Most commonly, scientists have found, these take the form of fibres, such as strands from a fleece jacket which may have migrated from a washing machine to the ocean, via wastewater treatment plants no better designed to deal with this hazard than with pharmaceuticals.
But they can also come from the breakdown of polystyrene foam, which is used not only a packaging material, but also for flotation devices such as buoys designed to mark off oyster farming in parts of Asia.
“This is unprotected Styrofoam degrading into the environment,” says Charles Moore of Algalita Marine Research and Education, Long Beach, California, who has photos of beaches onto which polystyrene foam pellets have washed ashore in enormous quantities.
“If you pick up a handful of sea grass on this beach, it’s half Styrofoam,” he says.
Dorothy Horn, another of Granek’s graduate students, has found that sand crabs easily ingest such substances, apparently mistaking them for food.
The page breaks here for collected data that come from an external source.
(** * Resume Roaster: the Lambda handler and its RAG pipeline

    A shallow embedding of [backend/handler.py] and [backend/rag_pipeline.py].

    The program is a linear orchestration over managed services and
    library utilities (object storage, the PDF loader, the recursive text
    splitter, the embedding model and FAISS, the chat model).  Those are
    not part of the repository; they are collected in the record [Env] as
    capabilities that either return a value or raise.  Everything the two
    source files do themselves (validation, exception handling, the
    retrieval loop, truncation, prompt assembly, cleanup, the response
    envelopes) is modelled as code in a state-and-exception monad over a
    [world] made of the scratch file system, the trace of prints and
    external calls, and the number of clock readings taken so far.

    Python [str] is modelled by [string], one [ascii] per character. *)

From Stdlib Require Import Ascii String QArith Qround.
From Stdlib Require Import Floats.SpecFloat.
From stdpp Require Import gmap strings list pretty.

Set Warnings "-register-all".
#[local] Open Scope string_scope.
#[local] Open Scope Z_scope.

(** ** Python values *)

(** The values [json.loads] produces, which are also the values found in
    the API Gateway event. *)
Inductive json : Type :=
  | JNull
  | JBool (b : bool)
  | JInt (z : Z)
  | JFloat (f : spec_float)
  | JStr (s : string)
  | JList (l : list json)
  | JObject (m : gmap string json).

(** Truth value of an object, as [all] and [not] test it. *)
Definition truthy (v : json) : bool :=
  match v with
  | JNull => false
  | JBool b => b
  | JInt z => negb (z =? 0)
  | JFloat (S754_zero _) => false
  | JFloat _ => true
  | JStr s => negb (String.eqb s "")
  | JList l => match l with [] => false | _ => true end
  | JObject m => negb (bool_decide (m = ∅))
  end.

Definition py_all (vs : list json) : bool := forallb truthy vs.

Definition type_name (v : json) : string :=
  match v with
  | JNull => "NoneType"
  | JBool _ => "bool"
  | JInt _ => "int"
  | JFloat _ => "float"
  | JStr _ => "str"
  | JList _ => "list"
  | JObject _ => "dict"
  end.

Definition nl : string := String "010"%char EmptyString.
Definition dq : string := String "034"%char EmptyString.
Definition sq : string := String "039"%char EmptyString.

(** [sep.join(parts)] *)
Fixpoint join (sep : string) (parts : list string) : string :=
  match parts with
  | [] => ""
  | [p] => p
  | p :: ps => p ++ sep ++ join sep ps
  end.

(** ** Exceptions *)

(** The handler tells [json.JSONDecodeError] from every other
    [Exception]; the other classes only matter through their name. *)
Inductive exn_type : Type :=
  | JSONDecodeError
  | TypeError
  | AttributeError
  | ValueError
  | OtherError (name : string).

(** An exception with the text [str(e)] gives. *)
Record exn : Type := Exn { exn_class : exn_type; exn_str : string }.

Inductive result (A : Type) : Type :=
  | Ok (a : A)
  | Raise (e : exn).
Arguments Ok {A} a.
Arguments Raise {A} e.

(** ** LangChain data *)

Record Document : Type :=
  { page_content : string; metadata : gmap string json }.

Record TextSplitter : Type :=
  { chunk_size : nat; chunk_overlap : nat; separators : list string }.

Record BedrockEmbeddings : Type := { embed_model_id : string }.

Record ChatBedrock : Type :=
  { model_id : string; max_tokens : Z; temperature : Q; top_p : Q }.

Record message : Type := { role : string; content : string }.

(** ** The world *)

Inductive event : Type :=
  | EvPrint (line : string)
  | EvDownload (bucket key : json) (filename : string)
  | EvLoadPdf (path : string)
  | EvSplit (splitter : TextSplitter) (pages : nat)
  | EvEmbed (embeddings : BedrockEmbeddings) (chunks : nat)
  | EvSearch (query : string) (k : nat)
  | EvInvoke (llm : ChatBedrock) (messages : list message)
  | EvRemove (path : string)
  | EvTraceback (e : exn).

(** [fs] maps the paths of the scratch storage to file contents. *)
Record world : Type :=
  World { fs : gmap string string; trace : list event; clock : nat }.

Definition emit (ev : event) (w : world) : world :=
  World (fs w) (trace w ++ [ev]) (clock w).

Definition set_fs (f : gmap string string) (w : world) : world :=
  World f (trace w) (clock w).

(** One more reading of the clock. *)
Definition tick (w : world) : world := World (fs w) (trace w) (S (clock w)).

(** ** External capabilities *)

Record Env : Type :=
  { VectorStore : Type;
    (* json.loads on a str *)
    json_decode : string → result json;
    (* str() of a value that is not a str *)
    str_of_value : json → string;
    (* the blob download_file writes to the given file, or its error *)
    download_file : json → json → string → result string;
    (* PyPDFLoader(path).load() on the contents of the file *)
    pdf_load : string → result (list Document);
    (* RecursiveCharacterTextSplitter.split_documents *)
    split_documents : TextSplitter → list Document → result (list Document);
    (* FAISS.from_documents *)
    from_documents : list Document → BedrockEmbeddings → result VectorStore;
    (* FAISS.similarity_search *)
    similarity_search : VectorStore → string → nat → result (list Document);
    (* ChatBedrock.invoke, giving response.content *)
    invoke : ChatBedrock → list message → result string;
    (* the error os.remove meets on a path, if any *)
    remove_error : string → option exn;
    (* the successive readings of time.time(), taken as rationals *)
    time_time : nat → Q }.

(** ** The monad of a Python function body *)

Definition M (A : Type) : Type := world → result A * world.

#[local] Instance M_ret : MRet M := λ A a w, (Ok a, w).
#[local] Instance M_bind : MBind M := λ A B f m w,
  match m w with
  | (Ok a, w') => f a w'
  | (Raise e, w') => (Raise e, w')
  end.

Definition raise {A} (e : exn) : M A := λ w, (Raise e, w).

Definition print (line : string) : M unit := λ w, (Ok (), emit (EvPrint line) w).

(** Calls a capability: records the call, then returns or raises. *)
Definition call {A} (ev : event) (r : result A) : M A := λ w, (r, emit ev w).

(** [try: m except Exception as e: ...], with the outcome made a value. *)
Definition try_ {A} (m : M A) : M (result A) := λ w,
  match m w with
  | (r, w') => (Ok r, w')
  end.

Definition lift {A} (r : result A) : M A := λ w, (r, w).

(** [str(v)], as an f-string formats a value. *)
Definition str (E : Env) (v : json) : string :=
  match v with
  | JStr s => s
  | _ => str_of_value E v
  end.

(** ** Library calls of the handler *)

Section Library.
Context (E : Env).

(** [json.loads(v)]: only a [str] is decoded. *)
Definition json_loads (v : json) : M json :=
  match v with
  | JStr s => lift (json_decode E s)
  | _ =>
      raise (Exn TypeError
        ("the JSON object must be str, bytes or bytearray, not " ++ type_name v))
  end.

(** [body.get(key)]: [None] for a missing key; only a dict has [get]. *)
Definition get (body : json) (key : string) : M json :=
  match body with
  | JObject m => mret (default JNull (m !! key))
  | _ =>
      raise (Exn AttributeError
        (sq ++ type_name body ++ sq ++ " object has no attribute " ++ sq ++ "get" ++ sq))
  end.

Definition no_such_file (path : string) : exn :=
  Exn (OtherError "FileNotFoundError")
      ("[Errno 2] No such file or directory: " ++ sq ++ path ++ sq).

(** [s3_client.download_file(bucket, key, filename)] *)
Definition s3_download_file (bucket key : json) (filename : string) : M unit :=
  λ w,
    let w := emit (EvDownload bucket key filename) w in
    match download_file E bucket key filename with
    | Ok blob => (Ok (), set_fs (<[filename := blob]> (fs w)) w)
    | Raise e => (Raise e, w)
    end.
In a lab experiment, she fed tiny fragments of polyurethane rope fibres (chosen because such ropes are commonly used by boaters and other marine enthusiasts) to the crabs, painstakingly clipping the fibers into one millimetre lengths.
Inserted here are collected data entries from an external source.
(* ===== verification/_CoqProject ===== *)
-Q . S2P
Prelude.v
Interleaving.v
Text.v
Sectors.v
Memory.v
Semaphore.v
FileBuffer.v
StorageAllocator.v
Queue.v
RingThreads.v
QueueObjects.v
CapioFile.v
Monitors.v
ClientManager.v
PosixPath.v
Locations.v
LocationLocks.v
Server.v
StorageManager.v
StorageLocks.v
Handlers.v
RemoteHandlers.v
ServerInv.v
ServerProps.v
ServerBehaviour.v
Creation.v
ServerLiveness.v
Requests.v
RemoteText.v
Mtcl.v
Mpi.v
Configuration.v
Discovery.v
ServerMain.v
Cluster.v
PosixFs.v
PosixCache.v
PosixCacheProps.v
PosixCalls.v
PosixStat.v
PosixCopy.v
PosixCopyProps.v
PosixFcntl.v
PosixProcess.v
PosixHook.v
PosixHookProps.v
EndToEnd.v
CopyEndToEnd.v
RemoteCopy.v
(* ===== verification/FileBuffer.v ===== *)
(** * File buffers

    [storage/file_buffer.hpp] and its two storage strategies,
    [storage/interfaces/heap.hpp] and [storage/interfaces/mapped.hpp].  The
    operating system calls of the mapped strategy are an argument, [kernel],
    that says which of them fail; the memory quota is the class [MemQuota],
    implemented in [StorageAllocator]. *)
From S2P Require Import Prelude Memory Sectors.

(** What the buffers ask of [computeAllocableMemQuota]: never more than was
    requested, and never a negative size for a request that is not (a request is
    an [off64_t]). *)
Class MemQuota : Type := {
  computeAllocableMemQuota : Z -> Z;
  quota_le (r : Z) : 0 <= r < 2 ^ 63 -> computeAllocableMemQuota r <= r;
  quota_nonneg (r : Z) : 0 <= r < 2 ^ 63 -> 0 <= computeAllocableMemQuota r
}.

(** The outcome of the system calls of one operation: [true] for success. *)
Record kernel : Type := {
  sys_open : bool;
  sys_ftruncate : bool;
  sys_mmap : bool;
  sys_mremap : bool;
  sys_close : bool;
  sys_mkdir : bool;  (* [create_directory] and [permissions] *)
  sys_new : bool     (* [operator new] finds the memory *)
}.
Definition kernel_ok : kernel := {|
  sys_open := true; sys_ftruncate := true; sys_mmap := true; sys_mremap := true; sys_close := true;
  sys_mkdir := true; sys_new := true |}.

(** [new char[n]]: the block is not initialised; a negative size throws, and
    so does a memory that is full. *)
Definition new_char (k : kernel) (n : Z) : outcome mem :=
  if n <? 0 then Throw "std::bad_array_new_length"
  else if sys_new k then Done ∅ else Throw "std::bad_alloc".

(** ** Heap storage: [HeapStorageInterface] *)

Inductive HeapStorage : Type := heap_storage.

(** [HeapStorageInterface::allocate]: the new base and size, and success. *)
Definition heap_allocate `{MemQuota} (k : kernel) (requested : Z) : outcome (bool * option mem * Z) :=
  let size := computeAllocableMemQuota requested in
  outcome_bind (new_char k size) (fun data => Done (true, Some data, size)).

(** The copy loop of [HeapStorageInterface::grow].  A copy from a null base or
    outside one of the two blocks is undefined; an empty copy does nothing. *)
Fixpoint heap_copy_sectors (data : option mem) (size new_size : Z) (nb : mem)
    (ss : sectors) : outcome mem :=
  match ss with
  | [] => Done nb
  | (lo, hi) :: ss' =>
      if hi - lo =? 0 then heap_copy_sectors data size new_size nb ss' else
      match data with
      | None => UB "memcpy from a null buffer"
      | Some src =>
          if in_range size lo (hi - lo) && in_range new_size lo (hi - lo)
          then heap_copy_sectors data size new_size (mem_copy nb lo src lo (hi - lo)) ss'
          else UB "memcpy out of bounds"
      end
  end.

(** [HeapStorageInterface::grow] *)
Definition heap_grow (k : kernel) (data : option mem) (size new_size : Z) (ss : sectors)
  : outcome (bool * option mem * Z) :=
  outcome_bind (new_char k new_size) (fun nb =>
  outcome_bind (heap_copy_sectors data size new_size nb ss) (fun nb' =>
  Done (true, Some nb', new_size))).

(** [HeapStorageInterface::commit] *)
Definition heap_commit (size committed : Z) : bool * Z := (false, size).

(** ** Mapped storage: [MappedStorageInterface]

    [_fd] is -1 once closed.  [file_size] is the length of the backing file. *)
Record MappedStorage : Type := { _fd : Z; _map_len : Z; file_size : Z }.
Definition mapped_init : MappedStorage := {| _fd := -1; _map_len := 0; file_size := 0 |}.

(** [MappedStorageInterface::allocate]; [fd] is the descriptor [open] returns. *)
Definition mapped_allocate `{MemQuota} (k : kernel) (fd : Z) (st : MappedStorage)
    (data : option mem) (requested : Z) : bool * option mem * Z * MappedStorage :=
  let size := computeAllocableMemQuota requested in
  if negb (sys_open k) then
    (false, data, size, {| _fd := -1; _map_len := _map_len st; file_size := file_size st |})
  else if negb (sys_ftruncate k) then
    (false, data, size, {| _fd := -1; _map_len := _map_len st; file_size := file_size st |})
  else if negb (sys_mmap k) then
    (false, None, size, {| _fd := -1; _map_len := _map_len st; file_size := size |})
  else (true, Some ∅, size, {| _fd := fd; _map_len := size; file_size := size |}).

(** [MappedStorageInterface::commit]: [ftruncate] and [close] of -1 fail. *)
Definition mapped_commit (k : kernel) (st : MappedStorage) (size committed : Z)
  : bool * Z * MappedStorage :=
  if (_fd st <? 0) || negb (sys_ftruncate k) then (false, size, st)
  else if negb (sys_close k) then
    (false, committed, {| _fd := _fd st; _map_len := _map_len st; file_size := committed |})
  else (true, committed, {| _fd := -1; _map_len := _map_len st; file_size := committed |}).

(** [MappedStorageInterface::grow] *)
Definition mapped_grow (k : kernel) (st : MappedStorage) (data : option mem)
    (size new_size : Z) : bool * option mem * Z * MappedStorage :=
  if (_fd st <? 0) || negb (sys_ftruncate k) then (false, data, size, st)
  else if negb (sys_mremap k) then
    (false, data, size, {| _fd := _fd st; _map_len := _map_len st; file_size := new_size |})
  else (true, data, new_size, {| _fd := _fd st; _map_len := new_size; file_size := new_size |}).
Each crab in the “treatment” group got three of the fibres — a number picked because it matched what she’d found in water samples. A control group wasn’t fed anything plastic, though she later discovered that some of them had already eaten microplastic fragments of various sorts before she brought them into the lab.
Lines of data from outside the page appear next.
(** The text from a key that is a whole line on holds no number. *)
Lemma key_ends_walk s w ws :
  split_on newline s = w :: ws ->
  String.prefix key w && key_ends key (sdrop (String.length key) w) = true ->
  key_here s = true /\ number_after (sdrop (String.length key) s) = number_after (sdrop (String.length key) w)
  \/ ws = [] /\ key_here s = false /\ number_after (sdrop (String.length key) w) = None.
Proof.
  intros Hs [Hp He]%andb_true_iff. destruct (split_on_first newline s) as (w' & ws' & Hs' & Hw & Hrest).
  rewrite Hs in Hs'. injection Hs' as <- <-. unfold key_here.
  destruct Hrest as [[-> ->]|(rest & -> & _)].
  - rewrite Hp. destruct (sdrop (String.length key) w) as [|c r]; [right|left]; by rewrite ?He.
  - left. rewrite (prefix_first newline) by done. rewrite sdrop_prefix by done. rewrite Hp.
    unfold number_after. rewrite skip_blanks_line, from_chars_u64_line. split; [|done].
    unfold key_ends in *. destruct (sdrop (String.length key) w) as [|c r]; [|done]. simpl in *.
    done.
Qed.

Lemma key_ends_none s w ws :
  split_on newline s = w :: ws ->
  String.prefix key w && key_ends key (sdrop (String.length key) w) = false -> key_here s = false.
Proof.
  intros Hs Hn. destruct (split_on_first newline s) as (w' & ws' & Hs' & Hw & Hrest).
  rewrite Hs in Hs'. injection Hs' as <- <-. unfold key_here. destruct Hrest as [[-> ->]|(rest & -> & _)].
  - destruct (String.prefix key w); [|done]. simpl in *. by rewrite Hn, andb_false_r.
  - rewrite (prefix_first newline) by done. destruct (String.prefix key w) eqn:Hp; [|done]. simpl in *.
    rewrite sdrop_prefix by done. unfold key_ends in *.
    destruct (sdrop (String.length key) w) as [|c r]; simpl in *; [|done]. by case_bool_decide.
Qed.

Lemma walk_lines s :
  walk true s = key_of_lines key (split_on newline s) /\ walk false s = key_of_lines key (tail (split_on newline s)).
Proof.
  induction s as [|c s [IHt IHf]]; simpl split_on.
  { rewrite !walk_empty. cbn [key_of_lines tail]. by rewrite prefix_empty. }
  assert (Hstep : walk false (String c s) = key_of_lines key (tail (split_on newline (String c s)))).
  { cbn [walk andb split_on]. destruct (Ascii.eqb c newline); [done|]. rewrite IHf. by destruct (split_on newline s). }
  simpl split_on in Hstep. split; [|exact Hstep].
  destruct (split_on_first newline (String c s)) as (w & ws & Hs & _). simpl split_on in Hs. rewrite Hs in Hstep |- *.
  cbn [key_of_lines tail] in *.
  destruct (String.prefix key w && key_ends key (sdrop (String.length key) w)) eqn:Hw.
  - destruct (key_ends_walk (String c s) w ws Hs Hw) as [[Hh Hn]|(-> & Hh & Hn)].
    + cbn [walk andb]. by rewrite Hh, Hn.
    + rewrite Hn. cbn [walk andb]. rewrite Hh. exact Hstep.
  - rewrite <- Hstep. cbn [walk andb]. by rewrite (key_ends_none (String c s) w ws Hs Hw).
Qed.
End find_key.

(** [find_key] is a lookup by line: for a key that is not empty and holds no line
    break, it gives the number after the key on the first line that starts with
    the key followed by a space (or by anything, when the key ends with a colon),
    and fails when there is no such line or no number that fits 64 bits there.
    Occurrences of the key elsewhere, as in [total_inactive_file], do not
    count. *)
Theorem find_key_by_line (text key : string) :
  key <> ""%string -> lacks newline key = true ->
  find_key text key = key_of_lines key (split_on newline text).
Proof.
  intros Hne Hline. unfold find_key. rewrite find_key_walk by (done || lia).
  apply (walk_lines key Hne Hline text).
Qed.

Lemma find_key_by_line_witness :
  let text := String.concat (String newline "") ["total_inactive_file 7"; "inactive_file 42"; "active_file 3"]%string in
  find_key text "inactive_file" = key_of_lines "inactive_file" (split_on newline text)
  /\ find_key text "inactive_file" = Some 42.
Proof. split; [apply find_key_by_line; [done|reflexivity]|vm_compute; reflexivity]. Defined.
(* ===== verification/Queue.v ===== *)
(** * The shared-memory queues

    [common/queue.hpp]: a ring of [_max_num_elems] slots of [_elem_size] bytes
    in shared memory, with two semaphores that count the full and the empty
    slots.  [Queue] is the ring; a call that would wait on a semaphore that is
    zero is [Blocks], the state being unchanged.  [Fifo] is what the rest of
    the development uses: the slots ever handed over, in order, and how many
    of them have been taken.  The theorems of this file show that the ring
    implements it. *)
From S2P Require Import Prelude Memory.

(** ** The ring: [Queue<T, Mutex>] *)

Record Queue : Type := {
  _shm : mem;
  _max_num_elems : Z;
  _elem_size : Z;
  _first_elem : Z;
  _last_elem : Z;
  _sem_num_elems : Z;
  _sem_num_empty : Z
}.
Definition _buff_size (q : Queue) : Z := _max_num_elems q * _elem_size q.

(** The constructor, on shared memory that does not exist yet. *)
Definition Queue_new (max_num_elems elem_size : Z) : Queue := {|
  _shm := ∅; _max_num_elems := max_num_elems; _elem_size := elem_size;
  _first_elem := 0; _last_elem := 0;
  _sem_num_elems := 0; _sem_num_empty := max_num_elems |}.

(** What [_read] and [fetch] do once [_sem_num_elems] is locked: move the head,
    unlock [_sem_num_empty]. *)
Definition take_slot (q : Queue) : Queue := {|
  _shm := _shm q; _max_num_elems := _max_num_elems q; _elem_size := _elem_size q;
  _first_elem := (_first_elem q + _elem_size q) mod _buff_size q;
  _last_elem := _last_elem q;
  _sem_num_elems := _sem_num_elems q - 1; _sem_num_empty := _sem_num_empty q + 1 |}.

(** What [_write] and [reserve] do once [_sem_num_empty] is locked. *)
Definition add_slot (q : Queue) (shm : mem) : Queue := {|
  _shm := shm; _max_num_elems := _max_num_elems q; _elem_size := _elem_size q;
  _first_elem := _first_elem q;
  _last_elem := (_last_elem q + _elem_size q) mod _buff_size q;
  _sem_num_elems := _sem_num_elems q + 1; _sem_num_empty := _sem_num_empty q - 1 |}.

(** [Queue::_read] *)
Definition _read (num_bytes : Z) : M Queue (list cell) := fun q =>
  if _sem_num_elems q <=? 0 then Blocks "sem_num_elems"
  else Done (mem_read (_shm q) (_first_elem q) num_bytes, take_slot q).

(** [Queue::_write] *)
Definition _write (data : list cell) : M Queue unit := fun q =>
  if _sem_num_empty q <=? 0 then Blocks "sem_num_empty"
  else Done (tt, add_slot q (mem_write (_shm q) (_last_elem q) data)).

(** [Queue::fetch]: the offset of the slot in the shared memory. *)
Definition fetch : M Queue Z := fun q =>
  if _sem_num_elems q <=? 0 then Blocks "sem_num_elems"
  else Done (_first_elem q, take_slot q).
All of the crabs were female, carrying fertilised eggs that normally would mature into larvae.
What she found was disturbing. The controls lived an average of 60 days. The ones to which she fed rope fragments lived only 45 days. The ones among the control group that had previously eaten plastics lived only 39 days. Similarly, 60% of the eggs carried by the control group lived long enough to hatch into larvae — compared to only 40% for the crabs to which she’d fed rope fragments, and an even smaller percentage of those that had already eaten plastics before she caught them.
And, she notes, microplastics were in the sand of every single beach she sampled across the northern coast of Oregon — an area that, while not truly remote, does not have a large permanent population to pollute it.
In yet another study, Randi Rotjan of Boston University, Boston, Massachusetts, found that polyps of a common Atlantic Ocean coral will not only happily eat plastic microbeads, when given them in the lab, but will preferentially eat them over one their normal foods, the similar-sized eggs of brine shrimp. And while this didn’t kill them — a better outcome than Horn’s sand-crab study — it appeared that once they’d gotten a taste for microbeads, these coral polyps were no longer interested in eating real food, at least in the form of brine shrimp eggs.
Meanwhile, scientists say, there’s a lot of research to be done. Another study, by Katie Gamble of the University of Delaware, found that in the ocean, waves can cause microplastic particles either to be dispersed or concentrated — somewhat akin to what was seen with oil patches after the 2010 Deepwater Horizon oil spill in the Gulf of Mexico.{%recommended 1303%}
These concentrated patches may draw marine organisms, faked out into thinking the plastic microparticles are food — increasing their consumption of it by a factor of between 10 and 100.
“This is something we really need to consider,” Gamble says.
How (or if) all of this might come back to haunt us humans remains a mystery.
“A big data gap is understanding the human health effects,” says Granek.
But there are things ecologically minded people can do. “Sometimes we are told by pharmacists to flush our pharmaceuticals down the drain,” she says. “This is a perfect pathway for them to enter the ocean. Look for alternative solutions, which include drop boxes at pharmacies, and pick-up locations.”
Britta Baechler, another of Granek’s graduate students, applies the same advice to plastics. “Be a conscientious consumer,” she says. “Minimise single-use plastics. Recycle and purchase recycled products and use your voice to influence plastics policies and packaging norms.”